**WORK INSTRUCTIONS:** Exactly the lines starting at the line containing "(** The two" and ending at the line containing "(** Column usage" are to be written out from the listing below, both included.

AVAILABLE DATA below:

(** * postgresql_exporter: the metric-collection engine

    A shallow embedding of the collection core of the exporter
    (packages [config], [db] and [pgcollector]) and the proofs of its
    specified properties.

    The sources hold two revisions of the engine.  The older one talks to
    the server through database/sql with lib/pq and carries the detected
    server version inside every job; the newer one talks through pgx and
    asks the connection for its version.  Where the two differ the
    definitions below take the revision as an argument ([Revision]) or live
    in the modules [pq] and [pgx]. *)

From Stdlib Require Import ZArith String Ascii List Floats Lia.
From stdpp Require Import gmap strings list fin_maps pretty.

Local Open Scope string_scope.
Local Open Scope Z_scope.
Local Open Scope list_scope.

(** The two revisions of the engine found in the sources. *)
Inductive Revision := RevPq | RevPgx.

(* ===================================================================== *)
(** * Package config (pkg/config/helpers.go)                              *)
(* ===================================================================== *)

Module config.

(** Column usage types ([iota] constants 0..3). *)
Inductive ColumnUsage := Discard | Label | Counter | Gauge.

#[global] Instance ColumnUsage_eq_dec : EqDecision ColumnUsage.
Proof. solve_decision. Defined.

End of AVAILABLE DATA.
AVAILABLE DATA below:

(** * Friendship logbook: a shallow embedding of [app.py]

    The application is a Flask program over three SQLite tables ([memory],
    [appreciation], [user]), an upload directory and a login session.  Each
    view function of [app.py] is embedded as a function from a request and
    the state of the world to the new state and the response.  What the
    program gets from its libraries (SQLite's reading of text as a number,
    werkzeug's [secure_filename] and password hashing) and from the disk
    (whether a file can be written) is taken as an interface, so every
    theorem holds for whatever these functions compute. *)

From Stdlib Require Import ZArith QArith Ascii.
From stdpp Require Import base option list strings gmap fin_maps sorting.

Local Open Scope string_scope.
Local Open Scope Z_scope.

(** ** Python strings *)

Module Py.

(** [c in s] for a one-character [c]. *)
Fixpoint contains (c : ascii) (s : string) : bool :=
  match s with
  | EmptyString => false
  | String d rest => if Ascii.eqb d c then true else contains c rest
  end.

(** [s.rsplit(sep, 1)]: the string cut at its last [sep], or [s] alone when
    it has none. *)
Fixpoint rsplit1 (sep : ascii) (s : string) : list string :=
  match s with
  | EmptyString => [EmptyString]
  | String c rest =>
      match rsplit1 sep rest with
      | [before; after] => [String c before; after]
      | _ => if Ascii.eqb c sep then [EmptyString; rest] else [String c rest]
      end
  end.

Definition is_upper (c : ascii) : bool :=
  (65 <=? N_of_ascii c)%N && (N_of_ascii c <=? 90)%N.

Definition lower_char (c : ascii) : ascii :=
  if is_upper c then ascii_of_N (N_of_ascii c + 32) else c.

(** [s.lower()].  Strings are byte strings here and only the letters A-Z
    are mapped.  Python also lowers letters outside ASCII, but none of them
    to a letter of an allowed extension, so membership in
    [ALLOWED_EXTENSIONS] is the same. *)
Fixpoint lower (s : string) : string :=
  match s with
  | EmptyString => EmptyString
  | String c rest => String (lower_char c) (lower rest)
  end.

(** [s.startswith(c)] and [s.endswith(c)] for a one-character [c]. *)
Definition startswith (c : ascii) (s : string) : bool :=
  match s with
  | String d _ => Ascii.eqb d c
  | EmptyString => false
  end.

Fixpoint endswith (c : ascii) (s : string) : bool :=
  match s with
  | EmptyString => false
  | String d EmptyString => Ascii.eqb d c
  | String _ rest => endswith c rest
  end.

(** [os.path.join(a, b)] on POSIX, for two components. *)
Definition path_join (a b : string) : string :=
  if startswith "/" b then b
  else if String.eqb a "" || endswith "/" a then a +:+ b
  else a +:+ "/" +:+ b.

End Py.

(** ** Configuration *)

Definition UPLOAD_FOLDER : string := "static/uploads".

End of AVAILABLE DATA.

**EXERCISE RESPONSE:**
(** The two revisions of the engine found in the sources. *)
Inductive Revision := RevPq | RevPgx.

(* ===================================================================== *)
(** * Package config (pkg/config/helpers.go)                              *)
(* ===================================================================== *)

Module config.

(** Column usage types ([iota] constants 0..3). *)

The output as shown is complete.